Aussi quelle surprise quand Durliat se jette littéralement dans le cinquième Klavierstück de Wolfgang Rihm, sous-titrée « Tombeau ». Il a la rage. C’est une pièce toute en violence, en coups de fouet d’une extrême virtuosité. Même si le compositeur utilise des formules pianistiques connues, le langage est déconcertant et imprévisible. Bousculé, on se laisse gagner par la colère que déploie le pianiste avec impétuosité et une maîtrise de chaque instant. Les contrastes sont très marqués, nous laissant à la fin étourdi par la puissance du jeu.

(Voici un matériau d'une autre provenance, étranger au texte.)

(** The nearest ancestor of the cell at [p] that runs in direction [type], as
    its path and the position of its child that leads to the cell. *)
Fixpoint find_parent (root : layout_cell) (p : list nat) (type : layout_type) :
    option (list nat * nat) :=
  match p with
  | [] => None
  | i :: p =>
      match lc_cells root !! i with
      | None => None
      | Some c =>
          match find_parent c p type with
          | Some (pp, j) => Some (i :: pp, j)
          | None => if decide (lc_type root = type) then Some ([], i) else None
          end
      end
  end.

Definition child_avail (root : layout_cell) (pp : list nat) (type : layout_type)
    (i : nat) : Z :=
  match cell_at root (pp ++ [i]) with
  | Some c => layout_resize_check (edge_at edge_root root (pp ++ [i])) c type
  | None => 0
  end.

(** The first position of the list with space to give. *)
Fixpoint first_avail (avail : nat -> Z) (l : list nat) : option (nat * Z) :=
  match l with
  | [] => None
  | i :: l => let size := avail i in
              if 0 <? size then Some (i, size) else first_avail avail l
  end.

(** [layout_resize_pane_grow] on child [i] of the [n] children at [pp]: the
    size gained and the tree; [None] when a resize does not return. *)
Definition layout_resize_pane_grow (root : layout_cell) (pp : list nat) (n i : nat)
    (type : layout_type) (needed : Z) (opposite : bool) : option (Z * layout_cell) :=
  let avail := child_avail root pp type in
  let tail := first_avail avail (seq (S i) (n - S i)) in
  let found := match tail with
               | Some r => Some r
               | None => if opposite then first_avail avail (rev (seq 0 i)) else None
               end in
  match found with
  | None => Some (0, root)
  | Some (j, size) =>
      let size := if u32 needed <? size then needed else size in
      root1 ← adjust_at edge_root root (pp ++ [i]) type size;
      root2 ← adjust_at edge_root root1 (pp ++ [j]) type (- size);
      Some (size, root2)
  end.

Definition layout_resize_pane_shrink (root : layout_cell) (pp : list nat) (n i : nat)
    (type : layout_type) (needed : Z) : option (Z * layout_cell) :=
  match first_avail (child_avail root pp type) (rev (seq 0 (S i))) with
  | None => Some (0, root)
  | Some (j, size) =>
      if Nat.leb n (S i) then Some (0, root)
      else
        let size := if u32 (- needed) <? size then - needed else size in
        root1 ← adjust_at edge_root root (pp ++ [S i]) type size;
        root2 ← adjust_at edge_root root1 (pp ++ [j]) type (- size);
        Some (size, root2)
  end.

(** The loop of [layout_resize_layout]; every round but the last moves at
    least one, so [k] is the size of the change. *)
Fixpoint resize_layout_loop (k : nat) (root : layout_cell) (pp : list nat) (n i : nat)
    (type : layout_type) (change needed : Z) (opposite : bool) : option layout_cell :=
  if needed =? 0 then Some root
  else
    match k with
    | O => None
    | S k =>
        r ← (if 0 <? change
             then layout_resize_pane_grow root pp n i type needed opposite
             else layout_resize_pane_shrink root pp n i type needed);
        let '(size, root1) := r in
        let needed := if 0 <? change then needed - size else needed + size in
        if size =? 0 then Some root1
        else resize_layout_loop k root1 pp n i type change needed opposite
    end.

Definition layout_resize_layout (root : layout_cell) (pp : list nat) (i : nat)
    (type : layout_type) (change : Z) (opposite : bool) : option layout_cell :=
  match cell_at root pp with
  | None => Some root
  | Some q =>
      root1 ← resize_layout_loop (Z.to_nat (Z.abs change)) root pp
                (length (lc_cells q)) i type change change opposite;
      Some (layout_fix_offsets root1)
  end.

(** [layout_resize_pane] on the leaf at [p]; the last cell of its parent gives
    the place to the one before it (a NULL pointer when there is none). *)
Definition layout_resize_pane (root : layout_cell) (p : list nat)
    (type : layout_type) (change : Z) (opposite : bool) : option layout_cell :=
  match find_parent root p type with
  | None => Some root
  | Some (pp, i) =>
      match cell_at root pp with
      | None => Some root
      | Some q =>
          if Nat.eqb (S i) (length (lc_cells q))
          then match i with
               | O => None
               | S i' => layout_resize_layout root pp i' type change opposite
               end
          else layout_resize_layout root pp i type change opposite
      end
  end.

Definition layout_resize_pane_to (root : layout_cell) (p : list nat)
    (type : layout_type) (new_size : Z) : option layout_cell :=
  match find_parent root p type with
  | None => Some root
  | Some (pp, i) =>
      match cell_at root pp, cell_at root (pp ++ [i]) with
      | Some q, Some lc =>
          let size := s32 (lc_size type lc) in
          let change := if Nat.eqb (S i) (length (lc_cells q))
                        then s32 (size - new_size) else s32 (new_size - size) in
          layout_resize_pane root p type change true
      | _, _ => Some root
      end
  end.

(** ** Splitting *)

Definition layout_new_pane_size (previous : Z) (e : edge) (lc : layout_cell)
    (type : layout_type) (size count_left size_left : Z) : Z :=
  if count_left =? 1 then size_left
  else
    let available := layout_resize_check e lc type in
    let min0 := u32 ((PANE_MINIMUM + 1) * (count_left - 1)) in
    let sz := lc_size type lc in
    let min := if min0 <? u32 (sz - available) then u32 (sz - available) else min0 in
    let new_size := u32 (sz * size) / previous in
    let max := u32 (size_left - min) in
    let new_size := if max <? new_size then max else new_size in
    if new_size <? PANE_MINIMUM then PANE_MINIMUM else new_size.

Fixpoint layout_set_size_check (e : edge) (lc : layout_cell) (type : layout_type)
    (size : Z) : bool :=
  match lc with
  | LC LAYOUT_WINDOWPANE _ _ _ _ _ _ => PANE_MINIMUM <=? size
  | LC t sx sy _ _ _ cs =>
      let count := Z.of_nat (length cs) in
      let ce := child_edge t (length cs) e in
      if decide (t = type) then
        let previous := if decide (type = LAYOUT_LEFTRIGHT) then sx else sy in
        if u32 size <? u32 (count * 2 - 1) then false
        else
          (fix go (i : nat) (available : Z) l :=
             match l with
             | [] => true
             | c :: l =>
                 let new_size := layout_new_pane_size previous (ce i) c type
                                   (u32 size) (count - Z.of_nat i) available in
                 if Z.of_nat i =? count - 1
                 then if available <? new_size then false
                      else if layout_set_size_check (ce i) c type (s32 new_size)
                           then go (S i) (u32 (available - new_size)) l else false
                 else if available <? u32 (new_size + 1) then false
                      else if layout_set_size_check (ce i) c type (s32 new_size)
                           then go (S i) (u32 (available - (new_size + 1))) l else false
             end) O (u32 size) cs
      else
        (fix go (i : nat) l :=
           match l with
           | [] => true
           | c :: l =>
               if decide (lc_type c = LAYOUT_WINDOWPANE) then go (S i) l
               else if layout_set_size_check (ce i) c type size then go (S i) l
               else false
           end) O cs
  end.

(** [layout_resize_child_cells] on a cell that is given the size [sx] by [sy]
    and the offset [xoff] (in the code the caller has just stored them). *)
Fixpoint layout_resize_child_cells (e : edge) (sx sy xoff : Z) (lc : layout_cell) :
    layout_cell :=
  match lc with
  | LC LAYOUT_WINDOWPANE _ _ _ yoff wp cs => LC LAYOUT_WINDOWPANE sx sy xoff yoff wp cs
  | LC t _ _ _ yoff wp cs =>
      let count := Z.of_nat (length cs) in
      let ce := child_edge t (length cs) e in
      let used := match t with
                  | LAYOUT_LEFTRIGHT => foldr (fun c n => lc_sx c + n) 0 cs
                  | LAYOUT_TOPBOTTOM => foldr (fun c n => lc_sy c + n) 0 cs
                  | _ => 0
                  end in
      let previous := u32 (used + (count - 1)) in
      let available0 := match t with
                        | LAYOUT_LEFTRIGHT => sx
                        | LAYOUT_TOPBOTTOM => sy
                        | _ => 0
                        end in
      LC t sx sy xoff yoff wp
        ((fix go (i : nat) (available : Z) l :=
            match l with
            | [] => []
            | c :: l =>
                let left := count - Z.of_nat i in
                let '(csx, cxoff, avail1) :=
                  if decide (t = LAYOUT_TOPBOTTOM) then (sx, xoff, available)
                  else
                    let n := layout_new_pane_size previous (ce i) c t sx left available in
                    (n, lc_xoff c, u32 (available - (n + 1))) in
                let '(csy, avail2) :=
                  if decide (t = LAYOUT_LEFTRIGHT) then (sy, avail1)
                  else
                    let n := layout_new_pane_size previous (ce i) (set_sx csx c) t sy
                               left avail1 in
                    (n, u32 (avail1 - (n + 1))) in
                layout_resize_child_cells (ce i) csx csy cxoff c :: go (S i) avail2 l
            end) O available0 cs)
  end.

(** [layout_split_pane] of the leaf of pane [wp] at path [p]: [None] when there
    is no space, else the new root and the path of the new cell (which
    [layout_assign_pane] then makes a leaf). [wsb_width] and [wsb_pad] are the
    scrollbar style of [wp]; [type] is one of the two directions. *)
Definition layout_split_pane (root : layout_cell) (p0 : list nat) (wp : Z)
    (wsb_width wsb_pad : Z) (type : layout_type) (size : Z)
    (full_size before : bool) : option (layout_cell * list nat) :=
  let p := if full_size then [] else p0 in
  lc ← cell_at root p;
  let sx := lc_sx lc in let sy := lc_sy lc in
  let xoff := lc_xoff lc in let yoff := lc_yoff lc in
  let minimum :=
    if decide (type = LAYOUT_LEFTRIGHT)
    then if pane_scrollbars env then u32 (PANE_MINIMUM * 2 + wsb_width + wsb_pad)
         else PANE_MINIMUM * 2 + 1
    else if layout_add_horizontal_border env (edge_at edge_root root p)
         then PANE_MINIMUM * 2 + 2 else PANE_MINIMUM * 2 + 1 in
  let saved_size := lc_size type lc in
  if saved_size <? minimum then None
  else
    let size2 := if size <? 0 then u32 (u32 (saved_size + 1) / 2 - 1)
                 else if before then u32 (saved_size - size - 1) else size in
    let size2 := if size2 <? PANE_MINIMUM then PANE_MINIMUM
                 else if u32 (saved_size - 2) <? size2 then u32 (saved_size - 2)
                 else size2 in
    let size1 := u32 (saved_size - 1 - size2) in
    let new_size := if before then size2 else size1 in
    if full_size &&
       negb (layout_set_size_check (edge_at edge_root root p) lc type (s32 new_size))
    then None
    else
      let place1 c := if decide (type = LAYOUT_LEFTRIGHT)
                      then layout_set_size size1 sy xoff yoff c
                      else layout_set_size sx size1 xoff yoff c in
      let place2 c := if decide (type = LAYOUT_LEFTRIGHT)
                      then layout_set_size size2 sy (s32 (xoff + size1 + 1)) yoff c
                      else layout_set_size sx size2 xoff (s32 (yoff + size1 + 1)) c in
      let place_lc := if before then place2 else place1 in
      let lcnew := (if before then place1 else place2) layout_create_cell in
      let pp := take (length p - 1) p in
      let same_parent :=
        match last p, cell_at root pp with
        | Some i, Some q => if decide (lc_type q = type) then Some i else None
        | _, _ => None
        end in
      match same_parent with
      | Some i =>
          let lc' := layout_make_leaf wp (place_lc lc) in
          let at_new := if before then i else S i in
          Some (cell_update (fun q => set_cells
                  (list_insert_at at_new lcnew (<[i := lc']> (lc_cells q))) q) root pp,
                pp ++ [at_new])
      | None =>
          if full_size && bool_decide (lc_type lc = type) then
            let lc1 := if decide (type = LAYOUT_LEFTRIGHT)
                       then layout_resize_child_cells edge_root new_size sy xoff lc
                       else layout_resize_child_cells edge_root sx new_size xoff lc in
            let new := u32 (saved_size - 1 - new_size) in
            let lcnew := if decide (type = LAYOUT_LEFTRIGHT)
                         then layout_set_size new sy 0 0 layout_create_cell
                         else layout_set_size sx new 0 0 layout_create_cell in
            let at_new := if before then O else length (lc_cells lc) in
            let lc2 := set_cells (list_insert_at at_new lcnew (lc_cells lc1)) lc1 in
            Some (layout_fix_offsets (set_lc_size type saved_size lc2), [at_new])
          else
            let lcparent := LC type sx sy xoff yoff None [] in
            let i := if before then 1%nat else O in
            let at_new := if before then O else 1%nat in
            let e := child_edge type 2 (edge_at edge_root root p) i in
            let lc' := place_lc lc in
            let lc'' := if full_size
                        then layout_resize_child_cells e (lc_sx lc') (lc_sy lc')
                               (lc_xoff lc') lc'
                        else layout_make_leaf wp lc' in
            let q := set_cells (if before then [lcnew; lc''] else [lc''; lcnew]) lcparent in
            let root' := cell_update (fun _ => q) root p in
            Some (if full_size then layout_fix_offsets root' else root', p ++ [at_new])
      end.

D’un extrême à l’autre, on plonge sans transition dans la grande mélancolie des Tendres plaintes de Rameau. Le pianiste dégage une ligne claire, limpide, dans laquelle il insinue habilement le sentiment le plus triste. Puis Debussy rend un Hommage à Rameau qui nous permet de découvrir une nouvelle facette de Gabriel Durliat, scintillant dans les harmonies chromatiques, sans rigueur comme le réclame le frontispice et donc avec une forme de liberté et de recul, mais rigoureusement aligné sur les exigences de la partition, jusqu’au quadruple piano final.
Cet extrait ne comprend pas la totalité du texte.